Nitrogen Response Networks Are Modular in Their Cell-Type Organization, but Connected by Transcription Factor Regulation.

(A) and (B) Inferred causal transcription factor (backbone) network on CN (A) and PN (B) expression data. Node size is scaled by the outdegree of the module (number of targets) and colored according to response category: immediate (red), fast (orange), downstream (yellow), and late (blue) as in Figures 1 and 2 (see Supplemental Files 1 to 9). The edges denote that one TF regulates the other TF (and thus TF module), with regulation type (induction; arrow-headed lines or repression; bar-headed lines) shown by the arrowhead shape. Processes that are overrepresented among genes within module(s) are highlighted for each network.

(C) Transcription factors that are N-regulated in both cell types (core) have been located between the cortex and pericycle networks; within the solid box, each pair of nodes is the same transcription factor with the regulation timing and node size indicating interactions in the cortex (left) and pericycle (right). Directionality of the N response is evident in the earlier response of these in the cortex compared with the pericycle (see colors designating timing, as in Figure 1G).

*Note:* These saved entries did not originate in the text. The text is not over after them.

(** [buf[lo:hi]] *)
Definition sub (buf : bytes) (lo hi : Z) : outcome bytes :=
  guardP ((0 <=? lo) && (lo <=? hi) && (hi <=? zlen buf));; Ret (slice buf lo (hi - lo)).
(** [buf[lo:]] *)
Definition from (buf : bytes) (lo : Z) : outcome bytes := sub buf lo (zlen buf).
(** [buf[i]] *)
Definition byte_at (buf : bytes) (i : Z) : outcome Z :=
  guardP (inrange buf i 1);; Ret (be_decode (slice buf i 1)).
(** [buf[i] = v] *)
Definition set_byte (buf : bytes) (i v : Z) : outcome bytes :=
  guardP (inrange buf i 1);; Ret (splice buf i [u8 v]).

(** [binary.BigEndian.UintN(buf[off:])] and [PutUintN(buf[off:], v)]. *)
Definition dec (n : Z) (buf : bytes) (off : Z) : Z := be_decode (slice buf off n).
Definition be_get (n : Z) (buf : bytes) (off : Z) : outcome Z :=
  guardP (inrange buf off n);; Ret (dec n buf off).
Definition be_put (n : Z) (buf : bytes) (off v : Z) : outcome bytes :=
  guardP (inrange buf off n);; Ret (splice buf off (be_encode (Z.to_nat n) v)).
Abbreviation be16 := (be_get 2).
Abbreviation be32 := (be_get 4).
Abbreviation be64 := (be_get 8).
Abbreviation put16 := (be_put 2).
Abbreviation put32 := (be_put 4).
Abbreviation put64 := (be_put 8).
(** [binary.LittleEndian.Uint32(buf[off:])], [PutUint32(buf[off:], v)]. *)
Definition le32 (buf : bytes) (off : Z) : outcome Z :=
  guardP (inrange buf off 4);; Ret (le_decode (slice buf off 4)).
Definition le_put32 (buf : bytes) (off v : Z) : outcome bytes :=
  guardP (inrange buf off 4);; Ret (splice buf off (le_encode 4 v)).

(** [copy(buf[off:], src)]: copies as many bytes as fit. *)
Definition copy_to (buf : bytes) (off : Z) (src : bytes) : outcome bytes :=
  guardP ((0 <=? off) && (off <=? zlen buf));;
  Ret (splice buf off (take (length buf - Z.to_nat off) src)).
(** [clear(buf[lo:hi])] *)
Definition clear_range (buf : bytes) (lo hi : Z) : outcome bytes :=
  guardP ((0 <=? lo) && (lo <=? hi) && (hi <=? zlen buf));;
  Ret (splice buf lo (replicate (Z.to_nat (hi - lo)) 0)).
(** [make([]byte, n)]; the callers pass sizes they have already bounded. *)
Definition make_bytes (n : Z) : bytes := replicate (Z.to_nat n) 0.

(** ** Encoding lemmas *)
Lemma fold_be_acc k a :
  fold_left (fun a b => a * 256 + b) k a = a * 256 ^ zlen k + be_decode k.
Proof.
  unfold be_decode. revert a. induction k as [|b k IH]; intros a; cbn [fold_left].
  - rewrite zlen_nil. lia.
  - rewrite IH, (IH (0 * 256 + b)), zlen_cons, Z.pow_add_r by (auto with xfs; lia). lia.
Qed.
Lemma be_decode_app l k : be_decode (l ++ k) = be_decode l * 256 ^ zlen k + be_decode k.
Proof. unfold be_decode at 1. rewrite fold_left_app. apply fold_be_acc. Qed.
Lemma be_decode_cons b k : be_decode (b :: k) = b * 256 ^ zlen k + be_decode k.
Proof. apply (be_decode_app [b] k). Qed.
Lemma be_encode_length n z : length (be_encode n z) = n.
Proof. induction n; simpl; auto. Qed.
Lemma zlen_be_encode n z : zlen (be_encode n z) = Z.of_nat n.
Proof. unfold zlen. by rewrite be_encode_length. Qed.
#[export] Hint Rewrite zlen_be_encode : zlen.

Lemma isbytes_be_encode n z : isbytes (be_encode n z).
Proof. induction n; constructor; [apply Z.mod_pos_bound; lia|done]. Qed.

Lemma be_decode_encode n z : be_decode (be_encode n z) = z mod 256 ^ Z.of_nat n.
Proof.
  induction n as [|n IH]; [by rewrite Z.mod_1_r|].
  cbn [be_encode]. rewrite be_decode_cons, IH, zlen_be_encode, Nat2Z.inj_succ, Z.pow_succ_r by lia.
  rewrite (Z.mul_comm 256), (Z.rem_mul_r z (256 ^ Z.of_nat n) 256); [lia|lia|lia].
Qed.

Lemma be_decode_range bs : isbytes bs -> 0 <= be_decode bs < 256 ^ zlen bs.
Proof.
  induction 1 as [|b bs Hb H IH]; [done|].
  unfold isbyte in Hb. rewrite be_decode_cons, zlen_cons, Z.pow_add_r by (auto with xfs; lia). nia.
Qed.

Lemma be_encode_decode bs : isbytes bs -> be_encode (length bs) (be_decode bs) = bs.
Proof.
  induction 1 as [|b bs Hb H IH]; [done|].
  pose proof (be_decode_range bs H) as R. unfold isbyte in Hb. unfold zlen in R. simpl.
  rewrite be_decode_cons. unfold zlen. f_equal.
  - rewrite Z.div_add_l, Z.div_small, Z.add_0_r by lia. apply Z.mod_small. lia.
  - assert (forall n q r, (n <= length bs)%nat ->
       be_encode n (q * 256 ^ Z.of_nat (length bs) + r) = be_encode n r) as G;
      [|by rewrite G, IH].
    clear IH. induction n as [|n IHn]; intros q r Hn; [done|]. cbn. rewrite IHn by lia. f_equal.
    replace (Z.of_nat (length bs)) with (Z.of_nat n + 1 + (Z.of_nat (length bs) - Z.of_nat n - 1)) by lia.
    rewrite !Z.pow_add_r by lia.
    replace (q * (256 ^ Z.of_nat n * 256 ^ 1 * 256 ^ (Z.of_nat (length bs) - Z.of_nat n - 1)) + r)
      with (q * 256 ^ (Z.of_nat (length bs) - Z.of_nat n - 1) * 256 * 256 ^ Z.of_nat n + r) by ring.
    rewrite Z.div_add_l by lia. rewrite Z.add_comm, Z_mod_plus_full. done.
Qed.

Lemma le_encode_length n z : length (le_encode n z) = n.
Proof. unfold le_encode. by rewrite length_rev, be_encode_length. Qed.
Lemma le_decode_encode n z : le_decode (le_encode n z) = z mod 256 ^ Z.of_nat n.
Proof. unfold le_decode, le_encode. by rewrite rev_involutive, be_decode_encode. Qed.

(** ** Slices and splices *)
Lemma zlen_slice buf off n :
  0 <= off -> 0 <= n -> off + n <= zlen buf -> zlen (slice buf off n) = n.
Proof. intros. unfold slice. zl. Qed.

Lemma zlen_splice buf off bs :
  0 <= off -> off + zlen bs <= zlen buf -> zlen (splice buf off bs) = zlen buf.
Proof. intros. unfold splice. zl. Qed.

Lemma isbytes_slice buf off n : isbytes buf -> isbytes (slice buf off n).
Proof. intros. by apply Forall_take, Forall_drop. Qed.
Lemma isbytes_splice buf off bs : isbytes buf -> isbytes bs -> isbytes (splice buf off bs).
Proof. intros. apply Forall_app; split; [by apply Forall_take|]. apply Forall_app; split; [done|by apply Forall_drop]. Qed.
Lemma isbytes_replicate n : isbytes (replicate n 0).
Proof. apply Forall_replicate. unfold isbyte. lia. Qed.

Lemma slice_splice_same buf off bs :
  0 <= off -> off + zlen bs <= zlen buf -> slice (splice buf off bs) off (zlen bs) = bs.
Proof.
  intros. unfold slice, splice. rewrite drop_app_ge by (rewrite length_take; zl).
  rewrite length_take, Nat.min_l, Nat.sub_diag, drop_0 by zl.
  unfold zlen. rewrite Nat2Z.id. apply take_app_length.
Qed.

Lemma slice_splice_in buf off bs o n :
  0 <= off -> off + zlen bs <= zlen buf -> off <= o -> 0 <= n -> o + n <= off + zlen bs ->
  slice (splice buf off bs) o n = slice bs (o - off) n.
Proof.
  intros. unfold slice, splice. rewrite drop_app_ge by (rewrite length_take; zl).
  rewrite length_take, Nat.min_l by zl. rewrite drop_app_le by zl.
  rewrite take_app_le by (rewrite length_drop; zl). do 2 f_equal; lia.
Qed.

Lemma slice_splice_before buf off bs o n :
  0 <= o -> 0 <= n -> o + n <= off -> off + zlen bs <= zlen buf ->
  slice (splice buf off bs) o n = slice buf o n.
Proof.
  intros. unfold slice, splice. rewrite drop_app_le by (rewrite length_take; zl).
  rewrite take_app_le by (rewrite length_drop, length_take; zl).
  rewrite skipn_firstn_comm, take_take. f_equal. zl.
Qed.

Lemma slice_splice_after buf off bs o n :
  0 <= off -> 0 <= n -> off + zlen bs <= o -> off + zlen bs <= zlen buf ->
  slice (splice buf off bs) o n = slice buf o n.
Proof.
  intros. unfold slice, splice. rewrite app_assoc, drop_app_ge by (rewrite length_app, length_take; zl).
  rewrite drop_drop, length_app, length_take. do 2 f_equal. zl.
Qed.
(* ===== verification/Extent.v ===== *)
(** * Extent records (extent.go) and extent-list validation (limits.go)

    The 16-byte bmbt record codec and [validateExtents], which refuses a fork
    whose records overlap in file offset or in physical blocks. *)
From S2P Require Import Prelude Bytes.

Record extent := mkExtent {
  startOff : Z;      (* file block offset, uint64 *)
  startBlock : Z;    (* packed fsbno, uint64 *)
  count : Z;         (* uint32 *)
  unwritten : bool
}.

Definition decodeExtent (rec : bytes) : outcome extent :=
  r0 ← be64 rec 0;
  r1 ← be64 rec 8;
  Ret {| unwritten := negb (shr64 r0 63 =? 0);
         startOff := Z.land (shr64 r0 9) (2 ^ 54 - 1);
         startBlock := Z.lor (shl64 (Z.land r0 0x1FF) 43) (shr64 r1 21);
         count := u32 (Z.land r1 0x1FFFFF) |}.

Definition encodeExtent (e : extent) : bytes :=
  let flag := if unwritten e then 1 else 0 in
  let r0 := Z.lor (Z.lor (shl64 flag 63) (shl64 (Z.land (startOff e) (2 ^ 54 - 1)) 9))
                  (shr64 (startBlock e) 43) in
  let r1 := Z.lor (shl64 (Z.land (startBlock e) (2 ^ 43 - 1)) 21)
                  (Z.land (count e) 0x1FFFFF) in
  be_encode 8 r0 ++ be_encode 8 r1.

(** The one-pass test of [checkRuns]: every non-empty record starts at or after
    the end of the previous one.  [None] is [have = false]. *)
Fixpoint runs_ordered (start : extent -> Z) (exts : list extent) (prevEnd : option Z) : bool :=
  match exts with
  | [] => true
  | e :: rest =>
      if count e =? 0 then runs_ordered start rest prevEnd
      else
        let s := start e in
        if (match prevEnd with Some p => s <? p | None => false end) then false
        else runs_ordered start rest (Some (u64 (s + count e)))
  end.
(* ===== verification/Device.v ===== *)
(** * Block devices

    The driver reaches the image only through [io.ReaderAt] / [io.WriterAt]
    (fs.go [readerWriterAt], [blockBackend]).  [Device] is that interface,
    [DeviceLaws] what the driver relies on, [DeviceReliable] the absence of
    I/O faults inside the image.  A write that fails may leave any state behind.
    The in-memory image at the end is the instance the concrete runs use. *)
From S2P Require Import Prelude Bytes.

Class Device (D : Type) : Type := {
  (** [r.ReadAt(buf, off)] with [len(buf) = n]: the bytes, or an error when
      fewer than [n] are available. *)
  ReadAt : D -> Z -> Z -> outcome bytes;
  (** [w.WriteAt(bs, off)]. *)
  WriteAt : D -> Z -> bytes -> outcome unit * D
}.

Class DeviceLaws (D : Type) `{Device D} : Prop := {
  ReadAt_len d off n bs : 0 <= n -> ReadAt d off n = Ret bs -> zlen bs = n;
  (** A read at a non-negative offset returns or fails. *)
  ReadAt_safe d off n : 0 <= off -> 0 <= n -> safe (ReadAt d off n);
  ReadAt_isbytes d off n bs : ReadAt d off n = Ret bs -> isbytes bs;
  ReadAt_sub d off n bs k m :
    ReadAt d off n = Ret bs -> 0 <= k -> 0 <= m -> k + m <= n ->
    ReadAt d (off + k) m = Ret (slice bs k m);
  ReadAt_join d off n m bs cs :
    0 <= n -> 0 <= m -> ReadAt d off n = Ret bs -> ReadAt d (off + n) m = Ret cs ->
    ReadAt d off (n + m) = Ret (bs ++ cs);
  ReadAt_write d off bs d' :
    isbytes bs -> WriteAt d off bs = (Ret tt, d') -> ReadAt d' off (zlen bs) = Ret bs;
  ReadAt_write_other d off bs d' o n cs :
    WriteAt d off bs = (Ret tt, d') -> 0 <= n -> o + n <= off \/ off + zlen bs <= o ->
    ReadAt d o n = Ret cs -> ReadAt d' o n = Ret cs
}.

(** No I/O faults: where the image can be read, it can be written, and no
    operation panics. *)
Class DeviceReliable (D : Type) `{Device D} : Prop := {
  WriteAt_ok d off bs cs :
    ReadAt d off (zlen bs) = Ret cs -> exists d', WriteAt d off bs = (Ret tt, d')
}.

(** [readBytes] of crc.go: reads exactly [n] bytes at [off]. *)
Definition readBytes {D} `{Device D} (d : D) (off n : Z) : outcome bytes := ReadAt d off n.

(** ** The in-memory image: a byte array of fixed size. *)
Definition memdev : Type := bytes.
Definition mem_ReadAt (d : memdev) (off n : Z) : outcome bytes :=
  if inrange d off n then Ret (map u8 (slice d off n)) else Fail ErrIO.
Definition mem_WriteAt (d : memdev) (off : Z) (bs : bytes) : outcome unit * memdev :=
  if inrange d off (zlen bs) then (Ret tt, splice d off bs) else (Fail ErrIO, d).
#[export] Instance memdev_device : Device memdev :=
  {| ReadAt := mem_ReadAt; WriteAt := mem_WriteAt |}.

Lemma mem_ReadAt_Ret d off n bs :
  mem_ReadAt d off n = Ret bs <->
  0 <= off /\ 0 <= n /\ off + n <= zlen d /\ bs = map u8 (slice d off n).
Proof.
  unfold mem_ReadAt. destruct (inrange d off n) eqn:E.
  - apply inrange_spec in E. split; [intros [= <-]; tauto|]. by intros (_&_&_&->).
  - split; [done|]. intros (?&?&?&_). rewrite (proj2 (inrange_spec d off n)) in E; (done || lia).
Qed.
Lemma slice_map_u8 d off n : slice (map u8 d) off n = map u8 (slice d off n).
Proof. unfold slice. by rewrite <- firstn_map, <- skipn_map. Qed.
Lemma map_u8_bytes bs : isbytes bs -> map u8 bs = bs.
Proof.
  induction 1 as [|b bs Hb _ IH]; [done|]. simpl. rewrite IH. f_equal. by apply Z.mod_small.
Qed.
Lemma isbytes_map_u8 bs : isbytes (map u8 bs).
Proof. induction bs; constructor; [apply u8_range|done]. Qed.

#[export] Instance memdev_laws : DeviceLaws memdev.
Proof.
  split; cbn [ReadAt WriteAt memdev_device].
  - intros d off n bs Hn (?&?&?&->)%mem_ReadAt_Ret. rewrite zlen_map. by apply zlen_slice.
  - intros d off n _ _. unfold mem_ReadAt. by destruct (inrange d off n).
  - intros d off n bs (?&?&?&->)%mem_ReadAt_Ret. apply isbytes_map_u8.
  - intros d off n bs k m (?&?&?&->)%mem_ReadAt_Ret ? ? ?. apply mem_ReadAt_Ret.
    split_and!; try lia. by rewrite slice_map_u8, slice_slice by lia.
  - intros d off n m bs cs ? ? (?&?&?&->)%mem_ReadAt_Ret (?&?&?&->)%mem_ReadAt_Ret.
    apply mem_ReadAt_Ret. split_and!; try lia. by rewrite slice_app_adj, map_app by lia.
  - intros d off bs d' Hb. unfold mem_WriteAt. destruct (inrange d off (zlen bs)) eqn:E; [|done].
    intros [= <-]. apply inrange_spec in E. apply mem_ReadAt_Ret.
    rewrite zlen_splice, slice_splice_same, map_u8_bytes by (done || lia). split_and!; (done || lia).
  - intros d off bs d' o n cs. unfold mem_WriteAt. destruct (inrange d off (zlen bs)) eqn:E; [|done].
    intros [= <-]. apply inrange_spec in E. intros ? ? (?&?&?&->)%mem_ReadAt_Ret.
    apply mem_ReadAt_Ret. rewrite zlen_splice, slice_splice_other by lia. split_and!; (done || lia).
Qed.

#[export] Instance memdev_reliable : DeviceReliable memdev.
Proof.
  split; cbn [ReadAt WriteAt memdev_device].
  intros d off bs cs (?&?&?&->)%mem_ReadAt_Ret. unfold mem_WriteAt.
  rewrite (proj2 (inrange_spec d off (zlen bs))) by lia. eauto.
Qed.

(** ** The mutable world

    The device plus the package-level variables of the allocator
    (alloc_btree.go, alloc_btree_delete.go).  [allocMetaAllocBlock] is a Go
    function variable; the closures the program ever stores in it are the
    constructors of [metaHook]. *)
Record allocSplitReserve := mkReserve { runStart : Z; rn : Z; rused : Z }.
Inductive metaHook : Type :=
  | HookMetaBlock                              (* allocMetaBlock, the default *)
  | HookReserve (r : allocSplitReserve)        (* reserve.alloc *)
  | HookDrain (prevHook : metaHook).           (* the closure of allocDrainMergedFrees *)

Record World (D : Type) := mkWorld {
  dev : D;
  allocOpDepth : Z;
  allocMergedFreeQueue : list (Z * Z);         (* (ag, rel) *)
  allocDraining : bool;
  allocReserveDepth : Z;
  allocMetaAllocBlock : metaHook
}.
Arguments mkWorld {D}.
Arguments dev {D}.
Arguments allocOpDepth {D}.
Arguments allocMergedFreeQueue {D}.
Arguments allocDraining {D}.
Arguments allocReserveDepth {D}.
Arguments allocMetaAllocBlock {D}.

Definition initWorld {D} (d : D) : World D := mkWorld d 0 [] false 0 HookMetaBlock.
Definition set_dev {D} (d : D) (w : World D) : World D :=
  mkWorld d (allocOpDepth w) (allocMergedFreeQueue w) (allocDraining w) (allocReserveDepth w) (allocMetaAllocBlock w).
Definition set_opDepth {D} (n : Z) (w : World D) : World D :=
  mkWorld (dev w) n (allocMergedFreeQueue w) (allocDraining w) (allocReserveDepth w) (allocMetaAllocBlock w).
Definition set_queue {D} (q : list (Z * Z)) (w : World D) : World D :=
  mkWorld (dev w) (allocOpDepth w) q (allocDraining w) (allocReserveDepth w) (allocMetaAllocBlock w).
Definition set_draining {D} (b : bool) (w : World D) : World D :=
  mkWorld (dev w) (allocOpDepth w) (allocMergedFreeQueue w) b (allocReserveDepth w) (allocMetaAllocBlock w).
Definition set_reserveDepth {D} (n : Z) (w : World D) : World D :=
  mkWorld (dev w) (allocOpDepth w) (allocMergedFreeQueue w) (allocDraining w) n (allocMetaAllocBlock w).
Definition set_hook {D} (h : metaHook) (w : World D) : World D :=
  mkWorld (dev w) (allocOpDepth w) (allocMergedFreeQueue w) (allocDraining w) (allocReserveDepth w) h.

(** Reading from and writing to the device of the world. *)
Definition readD {D A} (f : D -> outcome A) : M (World D) A := fun w => (f (dev w), w).
Definition writeAt {D} `{Device D} (bs : bytes) (off : Z) : M (World D) unit := fun w =>
  let '(o, d') := WriteAt (dev w) off bs in (o, set_dev d' w).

(D) Targets of bZIP63, transcription factor in dotted line box section in (C). Expression profiles within time series of a transcription factor (At5g28770, bZIP63) that is core N-induced in both the cortex (fast) and pericycle (late), and predicted to regulate genes of similar function in each cell type, LRR protein At3g15410 in cortex (immediate) and LRR protein kinase At1g49100 in pericycle (late). Solid line, untreated (CU/PU); dashed line, N-treated (CN/PN); error bars indicate se with average sample size of 2.95 replicates.